- **The records**:
(** * critter_finder: the observation pipeline of [critter_finder.py]

    A shallow embedding of the data work of [critter_finder.py]:
    - [get_inaturalist_observations] (the Observation Collector),
    - [get_weather_for_observation] (the Weather Enricher),
    - the aggregation part of [plot_weather_data] (the Aggregator),
    - the corners of the map in [plot_observations_on_map],
    - the control flow of [main].

    Python values are an inductive type [pyval]; Python exceptions are the
    [Raise] branch of [result]; [print] appends to an output log; the two
    HTTP services, the clock, the Unicode tables and [float] on texts
    are parameters.
    Numbers are exact rationals: a JSON integer and a JSON float are both
    [PNum], and float rounding is not modelled. *)

From Stdlib Require Import String Ascii Bool Arith ZArith NArith QArith Qround List Lia Lqa.
Import ListNotations.

Close Scope Q_scope.

Set Warnings "-register-all".

(* ================================================================== *)
(** ** Python values, exceptions and the operations the program uses *)
(* ================================================================== *)

Module Py.

(** A Python [str]: its sequence of Unicode code points. *)
Definition pystr := list N.

(** A [str] literal of the source (all of them are ASCII). *)
Definition str (s : string) : pystr := map N_of_ascii (list_ascii_of_string s).

Definition pystr_eqb (a b : pystr) : bool :=
  if list_eq_dec N.eq_dec a b then true else false.

(** The values that [json()] decodes to, and that the program builds:
    [None], booleans, numbers, strings, lists and string-keyed dicts
    (in insertion order). *)
Inductive pyval :=
| PNone
| PBool (b : bool)
| PNum (q : Q)
| PStr (s : pystr)
| PList (l : list pyval)
| PDict (d : list (pystr * pyval)).

(** The exception classes that can arise in the modelled functions
    ([SystemExit] is what [exit()] raises).
    [RequestException] stands for [requests.RequestException] and all its
    subclasses (connection errors, timeouts, [HTTPError] from
    [raise_for_status]); it carries the text of the exception. *)
Inductive exn :=
| KeyError
| IndexError
| TypeError
| ValueError
| AttributeError
| ZeroDivisionError
| SystemExit
| RequestException (msg : pystr).

Inductive result (A : Type) :=
| Ok (a : A)
| Raise (e : exn).

Arguments Ok {A} a.
Arguments Raise {A} e.

Definition bind {A B} (c : result A) (k : A -> result B) : result B :=
  match c with
  | Ok a => k a
  | Raise e => Raise e
  end.

Declare Scope py_scope.
Delimit Scope py_scope with py.
Notation "x <- c ;; k" := (bind c (fun x => k))
  (at level 61, c at next level, right associativity) : py_scope.
Open Scope py_scope.

(** A computation that raises no [RequestException]. *)
Definition plain {A} (c : result A) : Prop :=
  forall msg, c <> Raise (RequestException msg).

(** [bool(v)]: Python truthiness. *)
Definition truthy (v : pyval) : bool :=
  match v with
  | PNone => false
  | PBool b => b
  | PNum q => negb (Qeq_bool q 0)
  | PStr s => match s with [] => false | _ => true end
  | PList l => match l with [] => false | _ => true end
  | PDict d => match d with [] => false | _ => true end
  end.

(** Lookup in a string-keyed dict. *)
Fixpoint lookup (k : pystr) (d : list (pystr * pyval)) : option pyval :=
  match d with
  | [] => None
  | (k', v) :: rest => if pystr_eqb k k' then Some v else lookup k rest
  end.

(** [d[k] = v] on a string-keyed dict: an existing key keeps its place. *)
Fixpoint dict_set (k : pystr) (v : pyval) (d : list (pystr * pyval))
  : list (pystr * pyval) :=
  match d with
  | [] => [(k, v)]
  | (k', v') :: rest =>
      if pystr_eqb k k' then (k', v) :: rest else (k', v') :: dict_set k v rest
  end.

(** [o[k]] for a [str] key [k]: [KeyError] when a dict lacks the key,
    [TypeError] on every other value (lists and strings want integer
    indices; [None], booleans and numbers are not subscriptable). *)
Definition getitem (o : pyval) (k : pystr) : result pyval :=
  match o with
  | PDict d => match lookup k d with
               | Some v => Ok v
               | None => Raise KeyError
               end
  | _ => Raise TypeError
  end.

(** [o[0]]: the first element of a list or string, [IndexError] when it is
    empty; a string-keyed dict has no key [0]. *)
Definition getitem0 (o : pyval) : result pyval :=
  match o with
  | PList l => match l with
               | x :: _ => Ok x
               | [] => Raise IndexError
               end
  | PStr s => match s with
              | c :: _ => Ok (PStr [c])
              | [] => Raise IndexError
              end
  | PDict _ => Raise KeyError
  | _ => Raise TypeError
  end.

(** [o.get(k, default)]: only dicts have the method. *)
Definition dict_get (o : pyval) (k : pystr) (default : pyval) : result pyval :=
  match o with
  | PDict d => match lookup k d with
               | Some v => Ok v
               | None => Ok default
               end
  | _ => Raise AttributeError
  end.

(** [for x in o]: the elements that the loop visits. *)
Definition iterate (o : pyval) : result (list pyval) :=
  match o with
  | PList l => Ok l
  | PDict d => Ok (map (fun kv => PStr (fst kv)) d)
  | PStr s => Ok (map (fun c => PStr [c]) s)
  | _ => Raise TypeError
  end.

- **What is expected**:
Among the entries above, tally each line with the string "KeyError" and state that figure only.

- **Result of the task**:
4